:: Task directions ::
From the line containing "Theorem resolveNote_fingering (r" down to the line containing "In m (activeNotes" in the records below, reproduce every line exactly, ends included, and omit all others.

[Extracted data entries]

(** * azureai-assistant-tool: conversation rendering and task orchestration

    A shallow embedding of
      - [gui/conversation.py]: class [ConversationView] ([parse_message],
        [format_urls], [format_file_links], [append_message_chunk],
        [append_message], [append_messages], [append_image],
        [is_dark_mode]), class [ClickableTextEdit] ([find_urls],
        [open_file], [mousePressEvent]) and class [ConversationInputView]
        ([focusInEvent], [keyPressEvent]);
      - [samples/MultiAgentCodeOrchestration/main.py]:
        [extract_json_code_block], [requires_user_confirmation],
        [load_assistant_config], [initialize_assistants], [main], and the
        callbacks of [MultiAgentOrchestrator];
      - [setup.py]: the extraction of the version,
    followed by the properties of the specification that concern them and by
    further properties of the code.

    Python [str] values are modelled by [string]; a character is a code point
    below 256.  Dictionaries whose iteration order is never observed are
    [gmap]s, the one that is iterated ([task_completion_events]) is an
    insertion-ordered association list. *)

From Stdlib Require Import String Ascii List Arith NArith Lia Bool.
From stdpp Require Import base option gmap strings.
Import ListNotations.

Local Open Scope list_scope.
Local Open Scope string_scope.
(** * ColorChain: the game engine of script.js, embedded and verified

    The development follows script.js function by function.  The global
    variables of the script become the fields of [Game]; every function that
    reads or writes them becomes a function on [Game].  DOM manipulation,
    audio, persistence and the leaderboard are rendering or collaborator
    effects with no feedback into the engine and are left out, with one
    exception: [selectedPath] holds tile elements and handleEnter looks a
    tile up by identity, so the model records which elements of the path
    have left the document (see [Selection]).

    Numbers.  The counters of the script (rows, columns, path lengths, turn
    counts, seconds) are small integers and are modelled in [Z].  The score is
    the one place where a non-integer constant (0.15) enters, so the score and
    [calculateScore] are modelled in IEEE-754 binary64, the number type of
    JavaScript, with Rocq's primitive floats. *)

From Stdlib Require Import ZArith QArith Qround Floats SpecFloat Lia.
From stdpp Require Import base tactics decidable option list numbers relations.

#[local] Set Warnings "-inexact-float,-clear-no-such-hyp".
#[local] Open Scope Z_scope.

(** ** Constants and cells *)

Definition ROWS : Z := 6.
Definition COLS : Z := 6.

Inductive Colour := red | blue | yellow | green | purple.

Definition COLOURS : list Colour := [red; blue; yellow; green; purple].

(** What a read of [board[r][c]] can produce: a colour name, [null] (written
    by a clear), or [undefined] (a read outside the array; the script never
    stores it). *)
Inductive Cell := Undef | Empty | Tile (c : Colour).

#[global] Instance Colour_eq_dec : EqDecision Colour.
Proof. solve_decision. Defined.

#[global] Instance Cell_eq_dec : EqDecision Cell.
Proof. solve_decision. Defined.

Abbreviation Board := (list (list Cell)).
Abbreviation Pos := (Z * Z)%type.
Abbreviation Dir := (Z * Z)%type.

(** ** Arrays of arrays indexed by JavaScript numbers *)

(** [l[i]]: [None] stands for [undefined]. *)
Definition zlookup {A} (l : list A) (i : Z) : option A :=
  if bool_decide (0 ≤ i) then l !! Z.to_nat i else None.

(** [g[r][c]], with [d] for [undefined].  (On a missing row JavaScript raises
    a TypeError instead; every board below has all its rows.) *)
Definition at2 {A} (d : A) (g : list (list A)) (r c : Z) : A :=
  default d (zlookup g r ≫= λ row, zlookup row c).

--

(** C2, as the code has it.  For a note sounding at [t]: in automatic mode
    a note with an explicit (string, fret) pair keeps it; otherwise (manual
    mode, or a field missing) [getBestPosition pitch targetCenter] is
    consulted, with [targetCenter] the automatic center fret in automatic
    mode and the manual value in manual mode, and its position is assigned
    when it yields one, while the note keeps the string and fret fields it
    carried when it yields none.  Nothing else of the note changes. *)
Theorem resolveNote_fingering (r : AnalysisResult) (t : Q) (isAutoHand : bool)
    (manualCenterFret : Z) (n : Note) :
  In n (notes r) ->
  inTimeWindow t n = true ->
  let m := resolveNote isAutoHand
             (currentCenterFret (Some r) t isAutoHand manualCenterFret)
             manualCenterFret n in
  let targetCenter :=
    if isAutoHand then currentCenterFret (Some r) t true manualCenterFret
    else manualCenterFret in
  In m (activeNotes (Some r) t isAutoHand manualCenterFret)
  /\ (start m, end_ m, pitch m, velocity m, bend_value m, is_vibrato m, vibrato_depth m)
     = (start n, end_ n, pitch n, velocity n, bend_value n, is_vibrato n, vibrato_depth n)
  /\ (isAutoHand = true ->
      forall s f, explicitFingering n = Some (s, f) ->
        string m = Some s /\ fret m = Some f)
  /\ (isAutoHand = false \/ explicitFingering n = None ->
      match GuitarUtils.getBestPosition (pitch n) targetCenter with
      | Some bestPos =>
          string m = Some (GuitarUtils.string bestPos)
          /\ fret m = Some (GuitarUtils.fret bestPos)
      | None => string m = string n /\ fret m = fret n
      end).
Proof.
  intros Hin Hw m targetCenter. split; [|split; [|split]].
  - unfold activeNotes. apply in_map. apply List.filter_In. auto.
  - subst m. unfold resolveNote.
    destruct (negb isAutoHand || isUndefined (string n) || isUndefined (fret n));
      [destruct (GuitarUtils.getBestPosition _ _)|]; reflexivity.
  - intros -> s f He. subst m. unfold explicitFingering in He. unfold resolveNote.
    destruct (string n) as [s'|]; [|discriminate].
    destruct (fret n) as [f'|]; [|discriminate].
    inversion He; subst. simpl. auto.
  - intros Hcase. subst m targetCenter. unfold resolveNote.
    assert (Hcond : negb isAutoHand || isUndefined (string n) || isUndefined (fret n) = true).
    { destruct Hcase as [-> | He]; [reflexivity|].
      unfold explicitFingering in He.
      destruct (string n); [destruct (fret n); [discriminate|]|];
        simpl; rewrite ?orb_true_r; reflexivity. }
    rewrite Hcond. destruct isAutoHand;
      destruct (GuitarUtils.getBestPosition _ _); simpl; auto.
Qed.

:: Answer to the problem ::
Theorem resolveNote_fingering (r : AnalysisResult) (t : Q) (isAutoHand : bool)
    (manualCenterFret : Z) (n : Note) :
  In n (notes r) ->
  inTimeWindow t n = true ->
  let m := resolveNote isAutoHand
             (currentCenterFret (Some r) t isAutoHand manualCenterFret)
             manualCenterFret n in
  let targetCenter :=
    if isAutoHand then currentCenterFret (Some r) t true manualCenterFret
    else manualCenterFret in
  In m (activeNotes (Some r) t isAutoHand manualCenterFret)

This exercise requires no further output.